# Action item:
Where the line with "Local Open Scope Z_scope." appears below, start writing out lines exactly, and finish with the line with "CallDeleteInfoHash (ih : string)", which is included; write out nothing else.

# The data:
-.-.-
(* ===== verification/Tracker.v ===== *)
(** The sharded tracker against a reference tracker: run request by request,
    the manager answers and stores what one map from info hashes to tables of
    peers would. *)
From Stdlib Require Import ZArith Lia Bool Strings.String.
From stdpp Require Import base strings list sets gmap relations.
From S2P Require Import Prelude GoStd Config Model Common Samples Mapx Local LocalInv LocalSafety LocalSpec LocalScrape LocalTable LocalFrame LocalRest BanItem IPFilter Xdp Ban Manager Mux MuxSpec.
Set Default Proof Using "Type*".
Local Open Scope Z_scope.

(** ** The calls a front end makes *)
Inductive call :=
| CallAnnounce (now now' : Z) (req : AnnounceRequest)
| CallScrape (now : Z) (ih : string)
| CallGetPeers (ih : string)
| CallDeleteInfoHash (ih : string)
| CallBanInfoHash (o : io) (ih : string)
| CallBanPeer (o : io) (id : string)
| CallClearBanInfoHash (o : io)
| CallClearBanPeer (o : io)
| CallClean (now : Z).

Inductive reply :=
| ReplyPeers (r : result (list Peer))
| ReplyScrape (r : result ScrapeFile)
| ReplyUnit (r : result unit).

(** What the reference allows as an answer: a failure, any [n] of the peers [l]
    (all of them if there are fewer), the counters, or the outcome of a ban. *)
Inductive allowed :=
| Fails (e : string)
| AnyOf (n : nat) (l : list Peer)
| Counts (f : ScrapeFile)
| Outcome (r : result unit).

Definition answers (a : allowed) (r : reply) : Prop :=
  match a, r with
  | Fails e, ReplyPeers (Err e') => e = e'
  | AnyOf n l, ReplyPeers (Ok ps) => ps ⊆+ l ∧ length ps = Nat.min n (length l)
  | Counts f, ReplyScrape (Ok f') => f = f'
  | Outcome r, ReplyUnit r' => r = r'
  | _, _ => False
  end.

Section Tracker.
Context {M : Type → Type} {B F : Type} `{SyncStringMapLaws M} `{BloomFilterLaws B} `{IPFilterLaws F}.
Context (cfg : Config) (cached : string → option ScrapeFile).
Implicit Types (m : MuxLocalManager M B F) (w : Local.State M) (h : list Peer) (i : InfoHashRoot M).

(** ** The manager, one request at a time *)
(** The goroutines of the shard of [ih] run to their end. *)
Definition settle (now : Z) (ih : string) m : MuxLocalManager M B F :=
  match localList m !! shard_of ih m with
  | Some w => set_shard (shard_of ih m) (run_all cfg 4 now w) m
  | None => m
  end.

Definition run_call (c : call) m : reply * MuxLocalManager M B F :=
  match c with
  | CallAnnounce now now' req =>
      let '(r, m) := Mux.HandleAnnouncePeer cfg now now' req m in
      (ReplyPeers r, settle now' (req_InfoHash req) m)
  | CallScrape now ih => let '(r, m) := Mux.Scrape cfg cached now ih m in (ReplyScrape r, m)
  | CallGetPeers ih => (ReplyPeers (Mux.GetPeers ih m), m)
  | CallDeleteInfoHash ih => let '(r, m) := Mux.DeleteInfoHash ih m in (ReplyUnit r, m)
  | CallBanInfoHash o ih => let '(r, m) := Mux.BanInfoHash o ih m in (ReplyUnit r, m)
  | CallBanPeer o id => let '(r, m) := Mux.BanPeer o id m in (ReplyUnit r, m)
  | CallClearBanInfoHash o => (ReplyUnit (Ok tt), Mux.ClearBanInfoHash o m)
  | CallClearBanPeer o => (ReplyUnit (Ok tt), Mux.ClearBanPeer o m)
  | CallClean now => (ReplyUnit (Ok tt), (Mux.Clean cfg now m).2)
  end.

Fixpoint run_calls (cs : list call) m : list reply * MuxLocalManager M B F :=
  match cs with
  | [] => ([], m)
  | c :: cs => let '(r, m) := run_call c m in let '(rs, m) := run_calls cs m in (r :: rs, m)
  end.

(** ** The reference tracker *)
(** The ban lists, the tables of peers, and when each torrent that is indexed
    was last cleaned up. *)
Record Reference := mkRef
  { ref_ban : Ban.Manager B F; ref_torrents : gmap string (gmap string Peer); ref_cleaned : gmap string Z }.
Implicit Types (R : Reference).

Definition ref_torrent R (ih : string) : gmap string Peer := default ∅ (ref_torrents R !! ih).
Definition ref_dated R (ih : string) : dated := (ref_torrent R ih, ref_cleaned R !! ih).
Definition ref_set (ih : string) (d : dated) R : Reference :=
  mkRef (ref_ban R) (<[ih := d.1]> (ref_torrents R)) (partial_alter (fun _ => d.2) ih (ref_cleaned R)).
Definition ref_set_ban (b : Ban.Manager B F) R : Reference := mkRef b (ref_torrents R) (ref_cleaned R).
Definition ref_clean (now : Z) R : Reference :=
  mkRef (ref_ban R)
    (map_imap (fun ih t => Some (clean_table cfg now (t, ref_cleaned R !! ih)).1) (ref_torrents R))
    (map_imap (fun ih c => (clean_table cfg now (ref_torrent R ih, Some c)).2) (ref_cleaned R)).
Definition ref_new (b : Ban.Manager B F) : Reference := mkRef b ∅ ∅.

(** Who is handed out to the peer [x]. *)
Definition wanted (now : Z) (x y : Peer) : bool :=
  live cfg now y && (Type_ y =? Type_ x)
  && negb ((Type_ y =? PeerTypeWebtorrent) && bool_decide (Conn y = None))
  && negb (Event y =? PeerEvent_Stopped) && bool_decide (ID y ≠ ID x).

Definition peers_of (t : gmap string Peer) : list Peer := (map_to_list t).*2.

(** Who the ban lists keep out. *)
Definition ref_check (req : AnnounceRequest) R : option string :=
  check_bans req (mkMux (M := M) [] (ref_ban R)).

Definition ref_announce (now now' : Z) (req : AnnounceRequest) R : allowed * Reference :=
  let x := peer_of_request now req in
  let t := ref_torrent R (req_InfoHash req) in
  match ref_check req R with
  | Some e => (Fails e, R)
  | None =>
      if invalid_address x then (Fails "invalid address", R)
      else (if Event x =? PeerEvent_Stopped then AnyOf 0 []
            else AnyOf (Z.to_nat (req_NumWant req)) (List.filter (wanted now' x) (peers_of t)),
            ref_set (req_InfoHash req)
              (spec_announce (UseAnnounceIP (Tracker cfg)) x t, Some (default now (ref_cleaned R !! req_InfoHash req))) R)
  end.

Definition ref_ban_call (r : option (result unit * Ban.Manager B F)) (ih : option string) R : allowed * Reference :=
  match r with
  | None => (Outcome (Err "invalid ban type"%string), R)
  | Some (Err e, b) => (Outcome (Err e), ref_set_ban b R)
  | Some (Ok u, b) =>
      (Outcome (Ok u), match ih with Some ih => ref_set ih (∅, None) (ref_set_ban b R) | None => ref_set_ban b R end)
  end.

Definition ref_call (c : call) R : allowed * Reference :=
  match c with
  | CallAnnounce now now' req => ref_announce now now' req R
  | CallScrape now ih => (Counts (add_counts zeroScrape (peers_of (ref_torrent R ih))), R)
  | CallGetPeers ih => (AnyOf (size (ref_torrent R ih)) (peers_of (ref_torrent R ih)), R)
  | CallDeleteInfoHash ih => (Outcome (Ok tt), ref_set ih (∅, None) R)
  | CallBanInfoHash o ih => ref_ban_call (Ban.AddBan o BanTypeInfoHash ih (ref_ban R)) (Some ih) R
  | CallBanPeer o id => ref_ban_call (Ban.AddBan o BanTypePeerId id (ref_ban R)) None R
  | CallClearBanInfoHash o =>
      (Outcome (Ok tt), ref_set_ban (default (ref_ban R) (Ban.Clear o BanTypeInfoHash (ref_ban R))) R)
  | CallClearBanPeer o =>
      (Outcome (Ok tt), ref_set_ban (default (ref_ban R) (Ban.Clear o BanTypePeerId (ref_ban R))) R)
  | CallClean now => (Outcome (Ok tt), ref_clean now R)
  end.

Fixpoint ref_calls (cs : list call) R : list allowed * Reference :=
  match cs with
  | [] => ([], R)
  | c :: cs => let '(a, R) := ref_call c R in let '(l, R) := ref_calls cs R in (a :: l, R)
  end.

(** The calls the comparison is about: the torrent an announce or a scrape is
    about has no expired peer, and is not over half the limit; no open WebTorrent
    connection is in the tables when they are cleaned up. *)
Definition ref_quiet R : bool := forallb (fun t => forallb quiet_peer (peers_of t)) (map_to_list (ref_torrents R)).*2.
Definition call_fits (c : call) R : bool :=
  match c with
  | CallAnnounce now now' req =>
      match ref_check req R with
      | Some _ => true
      | None => invalid_address (peer_of_request now req) || fits cfg now' (ref_torrent R (req_InfoHash req))
      end
  | CallScrape now ih => forallb (live cfg now) (peers_of (ref_torrent R ih))
  | CallClean now => ref_quiet R
  | _ => true
  end.
Fixpoint calls_fit (cs : list call) R : bool :=
  match cs with
  | [] => true
  | c :: cs => call_fits c R && calls_fit cs (ref_call c R).2
  end.

(** ** One shard's answers *)
Lemma values_fmap h l : values h l = omap (fun p => h !! p) l.*2.
Proof. induction l as [|[k p] l IH]; [done|]. simpl. rewrite IH. by destruct (h !! p). Qed.

Lemma peers_of_omap {A} (g : A → option Peer) (t : gmap string A) :
  peers_of (omap g t) ≡ₚ omap g (map_to_list t).*2.
Proof.
  unfold peers_of. induction t as [|k p t Hk IH] using map_ind; [by rewrite omap_empty, !map_to_list_empty|].
  rewrite (map_to_list_insert _ _ _ Hk), omap_insert. simpl. destruct (g p) as [x|].
  - rewrite map_to_list_insert by by rewrite lookup_omap, Hk. simpl. by rewrite IH.
  - rewrite delete_id by by rewrite lookup_omap, Hk. done.
Qed.

Lemma values_table h i : separated i → values h (entries i) ≡ₚ peers_of (table h i).
Proof. intros Hs. by rewrite values_fmap, (entries_perm i Hs), <- peers_of_omap. Qed.

(** Reading the records of the peers selected for an answer. *)
Lemma omap_filter h (f : Peer → bool) (ps : list nat) :
  omap (fun p => h !! p) (List.filter (fun p => match h !! p with None => false | Some y => f y end) ps)
  = List.filter f (omap (fun p => h !! p) ps).
Proof.
  induction ps as [|p ps IH]; [done|]. simpl in *. destruct (h !! p) as [y|] eqn:E; [|done]. simpl.
  destruct (f y); [|done]. simpl. by rewrite E; f_equal.
Qed.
-.-.-
# Exercise output:
Local Open Scope Z_scope.

(** ** The calls a front end makes *)
Inductive call :=
| CallAnnounce (now now' : Z) (req : AnnounceRequest)
| CallScrape (now : Z) (ih : string)
| CallGetPeers (ih : string)
| CallDeleteInfoHash (ih : string)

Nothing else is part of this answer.